* [DIRECTIONS FOR THIS TASK]:
Using the entries below, write out the line with "Definition days_before_month (y", the line with "Definition digit_value (c", and every line in between, exactly as each is written.

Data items
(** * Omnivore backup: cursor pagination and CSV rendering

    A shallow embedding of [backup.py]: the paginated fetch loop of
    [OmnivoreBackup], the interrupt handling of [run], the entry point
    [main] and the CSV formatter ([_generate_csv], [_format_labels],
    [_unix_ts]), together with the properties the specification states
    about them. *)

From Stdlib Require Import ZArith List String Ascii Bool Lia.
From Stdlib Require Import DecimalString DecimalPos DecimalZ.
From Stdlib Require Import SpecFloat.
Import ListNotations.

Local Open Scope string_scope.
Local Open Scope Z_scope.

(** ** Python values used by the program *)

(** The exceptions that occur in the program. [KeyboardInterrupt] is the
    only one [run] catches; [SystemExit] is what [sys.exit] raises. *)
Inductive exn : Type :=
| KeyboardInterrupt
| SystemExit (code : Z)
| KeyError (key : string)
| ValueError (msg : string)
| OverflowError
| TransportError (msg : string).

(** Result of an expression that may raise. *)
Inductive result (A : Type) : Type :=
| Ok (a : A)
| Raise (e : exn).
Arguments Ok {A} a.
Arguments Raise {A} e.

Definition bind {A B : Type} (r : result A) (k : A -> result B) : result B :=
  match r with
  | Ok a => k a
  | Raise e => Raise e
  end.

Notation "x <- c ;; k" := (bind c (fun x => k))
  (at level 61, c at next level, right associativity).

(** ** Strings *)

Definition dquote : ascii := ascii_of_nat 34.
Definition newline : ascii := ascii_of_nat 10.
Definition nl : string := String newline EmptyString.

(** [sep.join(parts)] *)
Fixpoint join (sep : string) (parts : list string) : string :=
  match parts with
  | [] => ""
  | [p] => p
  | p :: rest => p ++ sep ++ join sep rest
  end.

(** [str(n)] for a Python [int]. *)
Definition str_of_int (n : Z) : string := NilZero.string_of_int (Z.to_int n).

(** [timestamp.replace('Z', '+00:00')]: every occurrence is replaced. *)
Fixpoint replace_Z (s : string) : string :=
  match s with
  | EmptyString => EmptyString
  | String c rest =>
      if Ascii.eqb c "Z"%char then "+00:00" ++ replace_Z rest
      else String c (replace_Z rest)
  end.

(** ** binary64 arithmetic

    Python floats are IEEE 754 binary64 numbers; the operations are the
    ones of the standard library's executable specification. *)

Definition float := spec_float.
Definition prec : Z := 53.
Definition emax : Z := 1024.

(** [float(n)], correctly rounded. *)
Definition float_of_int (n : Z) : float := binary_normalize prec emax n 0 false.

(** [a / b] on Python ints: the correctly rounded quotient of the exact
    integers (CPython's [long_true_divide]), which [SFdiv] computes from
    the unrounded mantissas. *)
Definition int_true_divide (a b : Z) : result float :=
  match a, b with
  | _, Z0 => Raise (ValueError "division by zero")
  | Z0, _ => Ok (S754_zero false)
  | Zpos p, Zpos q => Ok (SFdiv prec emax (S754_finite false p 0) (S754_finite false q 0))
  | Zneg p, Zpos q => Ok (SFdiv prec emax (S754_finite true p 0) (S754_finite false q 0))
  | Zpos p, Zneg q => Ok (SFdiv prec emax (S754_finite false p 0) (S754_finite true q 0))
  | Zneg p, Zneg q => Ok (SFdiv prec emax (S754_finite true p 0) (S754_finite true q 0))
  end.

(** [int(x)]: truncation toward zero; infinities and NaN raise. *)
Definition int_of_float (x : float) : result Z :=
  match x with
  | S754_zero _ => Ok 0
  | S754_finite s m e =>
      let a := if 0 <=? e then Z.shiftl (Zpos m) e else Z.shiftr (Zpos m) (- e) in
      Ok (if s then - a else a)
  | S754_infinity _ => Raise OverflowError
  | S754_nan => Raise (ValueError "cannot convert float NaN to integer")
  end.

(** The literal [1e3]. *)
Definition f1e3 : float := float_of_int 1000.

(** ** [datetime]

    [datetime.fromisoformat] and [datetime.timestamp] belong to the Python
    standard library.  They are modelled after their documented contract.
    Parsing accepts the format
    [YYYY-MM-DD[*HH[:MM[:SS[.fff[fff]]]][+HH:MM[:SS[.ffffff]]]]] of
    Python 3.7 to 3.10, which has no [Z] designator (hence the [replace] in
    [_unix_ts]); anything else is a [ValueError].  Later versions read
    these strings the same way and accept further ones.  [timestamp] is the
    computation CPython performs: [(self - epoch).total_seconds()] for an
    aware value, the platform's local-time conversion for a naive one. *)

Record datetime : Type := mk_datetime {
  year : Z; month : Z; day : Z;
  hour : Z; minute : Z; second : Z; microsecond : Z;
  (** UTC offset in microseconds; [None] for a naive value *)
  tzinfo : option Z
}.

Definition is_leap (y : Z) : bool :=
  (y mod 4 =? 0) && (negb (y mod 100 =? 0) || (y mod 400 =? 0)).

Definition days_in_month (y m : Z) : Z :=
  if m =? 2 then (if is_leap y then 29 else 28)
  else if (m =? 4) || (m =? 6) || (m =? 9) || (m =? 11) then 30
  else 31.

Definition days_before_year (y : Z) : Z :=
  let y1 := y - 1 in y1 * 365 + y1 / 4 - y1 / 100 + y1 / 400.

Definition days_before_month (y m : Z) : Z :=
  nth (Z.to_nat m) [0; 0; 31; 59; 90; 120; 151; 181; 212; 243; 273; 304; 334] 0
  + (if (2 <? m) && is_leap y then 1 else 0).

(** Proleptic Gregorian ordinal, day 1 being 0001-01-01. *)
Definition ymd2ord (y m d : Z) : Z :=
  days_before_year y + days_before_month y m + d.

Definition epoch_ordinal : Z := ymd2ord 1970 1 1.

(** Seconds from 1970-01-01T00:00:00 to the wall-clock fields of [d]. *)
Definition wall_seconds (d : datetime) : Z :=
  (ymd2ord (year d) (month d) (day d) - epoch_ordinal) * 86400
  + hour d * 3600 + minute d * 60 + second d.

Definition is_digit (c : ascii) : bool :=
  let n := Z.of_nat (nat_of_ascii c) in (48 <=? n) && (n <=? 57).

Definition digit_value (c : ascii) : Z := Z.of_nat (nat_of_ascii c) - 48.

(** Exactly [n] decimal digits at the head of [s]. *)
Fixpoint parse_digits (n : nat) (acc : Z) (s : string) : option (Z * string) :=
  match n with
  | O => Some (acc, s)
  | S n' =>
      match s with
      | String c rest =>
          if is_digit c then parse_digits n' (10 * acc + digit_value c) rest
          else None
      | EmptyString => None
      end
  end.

* [TASK RESULT]:
Definition days_before_month (y m : Z) : Z :=
  nth (Z.to_nat m) [0; 0; 31; 59; 90; 120; 151; 181; 212; 243; 273; 304; 334] 0
  + (if (2 <? m) && is_leap y then 1 else 0).

(** Proleptic Gregorian ordinal, day 1 being 0001-01-01. *)
Definition ymd2ord (y m d : Z) : Z :=
  days_before_year y + days_before_month y m + d.

Definition epoch_ordinal : Z := ymd2ord 1970 1 1.

(** Seconds from 1970-01-01T00:00:00 to the wall-clock fields of [d]. *)
Definition wall_seconds (d : datetime) : Z :=
  (ymd2ord (year d) (month d) (day d) - epoch_ordinal) * 86400
  + hour d * 3600 + minute d * 60 + second d.

Definition is_digit (c : ascii) : bool :=
  let n := Z.of_nat (nat_of_ascii c) in (48 <=? n) && (n <=? 57).

Definition digit_value (c : ascii) : Z := Z.of_nat (nat_of_ascii c) - 48.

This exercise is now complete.